Dear Tyra

How are you?

If you asked me how I am doing, I would tell you I am doing fine.

What do you think I should do about the spam comments that keep showing up in my comment moderation files? Today I’ve received about six inappropriate comments from “people” offering me all sorts of pornographic links. The last one promised a “mother daughter threesome” and what I can only assume is a tutorial on “how to make your own sex toy.”

Tyra, I’ll be honest, this mother daughter threesome doesn’t do it for me, and the thought of making my own sex toy…? No thank you. I wouldn’t want someone at the craft store to ask me what art project I’m working on and then have to tell them it’s going to be a sex toy made entirely from popsicle sticks and glitter glue. I have a hard enough time trying to explain my dinner plans to Rose at Thriftway when she inquires about my grocery purchases. I can’t imagine having to go into detail about how I’m going to fashion a harness out of embroidery thread.

What do you think, Tyra? Why do you think these spammers are suddenly trying to entice my readers with this filth? Do they not know what kind of person I am? Do they not know that I love the Lord and the Lord would never want me sticking anything in my hoo-ha that was made by any hand other than his own almighty one? Oh Tyra, what’s a blogger to do!?
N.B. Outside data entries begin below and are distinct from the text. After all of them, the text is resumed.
(** * parallel_inverse_aggregate: the binning and work-distribution pipeline

    A shallow embedding of [parallel_inverse_aggregate.py].  NumPy integer
    arrays are lists of 64-bit integers in [Z], two-column arrays are lists
    of pairs, two-dimensional arrays are lists of rows.  Positions and cell
    sizes are given as the numbers written and stored as doubles; the float
    operations round as binary64 does.  Python exceptions are the left
    summand of [result].
    A lazily evaluated [map] object is a list of per-element outcomes: each
    element is computed, and may raise, when it is reached. *)

From Stdlib Require Import String Bool Arith ZArith QArith Qround Lia List.
From Stdlib Require Import Permutation Sorted.
Import ListNotations.
Local Open Scope Z_scope.

(** ** Exceptions and the error monad *)

Inductive exn : Type :=
| NameError (name : string)
| TypeError (msg : string)
| ValueError (msg : string)
| IndexError (msg : string)
| ZeroDivisionError.

Definition result (A : Type) : Type := (exn + A)%type.

Definition ret {A : Type} (x : A) : result A := inr x.
Definition raise {A : Type} (e : exn) : result A := inl e.

Definition bind {A B : Type} (c : result A) (k : A -> result B) : result B :=
  match c with
  | inl e => inl e
  | inr x => k x
  end.

Notation "x <- c ;; k" := (bind c (fun x => k))
  (at level 61, c at next level, right associativity).

Fixpoint sequence {A : Type} (l : list (result A)) : result (list A) :=
  match l with
  | [] => ret []
  | c :: t => x <- c ;; xs <- sequence t ;; ret (x :: xs)
  end.

Definition mapM {A B : Type} (f : A -> result B) (l : list A) : result (list B) :=
  sequence (map f l).

(** ** Name resolution

    A name that is not a local of the running function is looked up in the
    module namespace.  The module binds the two imports and its seven
    functions, nothing else; none of them is an array. *)

Inductive global : Type := PyModule | PyFunction.

Definition module_globals : list (string * global) :=
  [ ("np", PyModule);
    ("as_completed", PyFunction);
    ("group_by", PyFunction);
    ("compute_linearized_bin_coords", PyFunction);
    ("extract_subproblems", PyFunction);
    ("distribute_subproblems", PyFunction);
    ("build_uniform_grid_bin", PyFunction);
    ("compute_mapped_distance_on_subgroup", PyFunction);
    ("mapped_distance_matrix", PyFunction) ]%string.

(** Loading a global where the body goes on to use it as data: an unbound
    name raises [NameError]; a module or a function is not data. *)
Definition load_global {A : Type} (x : string) : result A :=
  match find (fun kv => String.eqb x (fst kv)) module_globals with
  | Some _ => raise (TypeError x)
  | None => raise (NameError x)
  end.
I guess I’ll just wait to hear from you. In the mean time, I think maybe I’ll just click on each link and comment to them about the power and glory of the Baby Jesus. Maybe they need a little church to get them on the right path. Oh Tyra, don’t we all? Amen to that.

Oh, and Tyra? On your show America’s Next Top Model, can you maybe not always be all: “No, it’s not ‘Ooh Ah!’ like that. That’s a little hoochie. It needs to be more like ‘Ooh Oh,’ like that because then it’s passionate. And then you went all ‘oh, mmm…’ when you should have been, ‘Bam! Wah!’ You see what I’m saying?”

What does that even mean? Do you even know? I’m starting to think you make stuff up just to see of those poor girls agree with you. And they do, they fall for it every time. But I know better and you know better and you’re going “Oh yeah” when you should be going, “Oh no.” Because making fun of skinny girls who don’t know better probably doesn’t sit right with the Lord.

May God’s light shine down on you, Tyra Banks.